Execute that command with the --verbose --stats --progress
flags, and you can
see everything come through. The time it takes, which files were synced over,
etc.
But the purpose of this post? When I'm traveling and don't have an internet connection, I still want to develop. When I try executing that plugin, with it's rsync command, the command takes ages. It's slow, and goes from an average range of 100ms - 400ms to 5,000ms - 10,000ms.
For a while, I assumed it was the rsync command that was the issue, but then today, I was reminded that simply sshing into the virtual machine causes the same slowness and latency.

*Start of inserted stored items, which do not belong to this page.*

(* ===== verification/Rendezvous.v ===== *)
(** * Rendezvous: the model

    [core/framework/rendezvous.cc]: [LocalRendezvousImpl] with the cancellation managers of its
    receivers.  Threads are lists of actions, an action being what the code does between two
    points at which another thread can interfere: a critical section of [mu_] (held across the
    calls of the cancellation manager in [RecvAsync]), a critical section of a manager, or the
    call of a closure.  A schedule is a list of moves: a call by a new thread, the next action
    of a thread, or the expiry of a timeout.

    A closure [done] is a number; calling it appends to a log.  The order in which the code
    iterates over its hash tables ([gtl::FlatMap]) is a parameter. *)

From stdpp Require Import gmap.
From S2P Require Import Prelude InputStream Hash Cancellation.
Import Cancellation.

Module Rendezvous.

(** An action may have to wait, or be an error (a failed [CHECK], an access to freed memory). *)
Inductive outcome (A : Type) := Blocked | Failed | Next (a : A).
Arguments Blocked {A}.
Arguments Failed {A}.
Arguments Next {A} _.

(** ** Data *)

Section rendezvous.
Context (kLittleEndian : bool) {Tensor : Type} (no_tensor : Tensor).
Context (iterate : forall A, gmap Z A -> list (Z * A)).

(** Device contexts and cancellation managers are pointers. *)
Record Args := mkArgs { device_context : option Z; alloc_attrs : Z; cancellation_manager : option nat }.
Definition Args_new : Args := mkArgs None 0 None.

(** A receiver's closure, or that closure wrapped with its manager and token. *)
Record Waiter := mkWaiter { done_ : nat; wrapped : option (nat * Z) }.

(** The token of a sent value is not initialised, and not read. *)
Record Item := mkItem {
  waiter : option Waiter;
  value : Tensor;
  is_dead : bool;
  send_args : Args;
  recv_args : Args;
  cancellation_token : Z
}.

Definition IsSendValue (it : Item) : bool := match waiter it with None => true | Some _ => false end.

Abbreviation ItemQueue := (list Item).
Abbreviation Table := (gmap Z ItemQueue).

(** What the closure registered with the manager captures. *)
Record CancelClosure := mkClosure { closure_token : Z; closure_hash : Z }.
Abbreviation Manager := (@CancellationManager CancelClosure).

So I googled:
ssh slow when no internet connection parallels
And stumbled onto this:
SSH login slow (DNS works okay)
Someone is having a similar issue, and the suggestion goes something like
this:
When you ssh into a machine, a reverse-DNS lookup is performed against the IP
address that you are connecting from. I haven't looked into the reasoning for
this, but I'm sure it makes sense. This would naturally not work since I don't
have a connection to the internet (SSH seems to presume that there is an
internet connection when an SSH request is received).
Their suggestion as a workaround? Create an /etc/hosts
record (on the VM) that
points the IP address that they're trying to do the reverse-DNS lookup against
to the local machine; thereby bypassing the internet-lookup, which would
naturally timeout.
In my case, this amounts to my OSX (which has an address of 10.211.55.2
) IP
being routed to the localhost with a rule that looks like so:
10.211.55.2 localhost
Boom. Speedy as can be.
Possible Issues
While I haven't thought too far down the line of what may go wrong if I route all traffic to my OSX connection back to the VMs, I don't think it'd be anything too problematic. After all, this web server is reliant on incoming connections.
Possible Workarounds
My first thought was that I could change my VMs configuration to prevent reverse-DNS lookups upon an initiated connection.
I may look into this when I have a bit more time and post the results here. I think it's a nicer solution than the workaround I've stumbled upon here.
Better Solution (Updated Saturday, 9 June, 2012)
Thanks to the post SSH Reverse DNS Lookup Disable and Ubuntu Linux: Start / Stop / Restart, I've discovered a better solution.
I've removed the /etc/hosts
record, and edited the ssh
config file by adding
the following flag at the end of the file:
UseDNS no
To then restart the ssh
engine, I ran the following:
sudo service ssh restart
This removes the reverse-DNS lookup upon an initiated connection.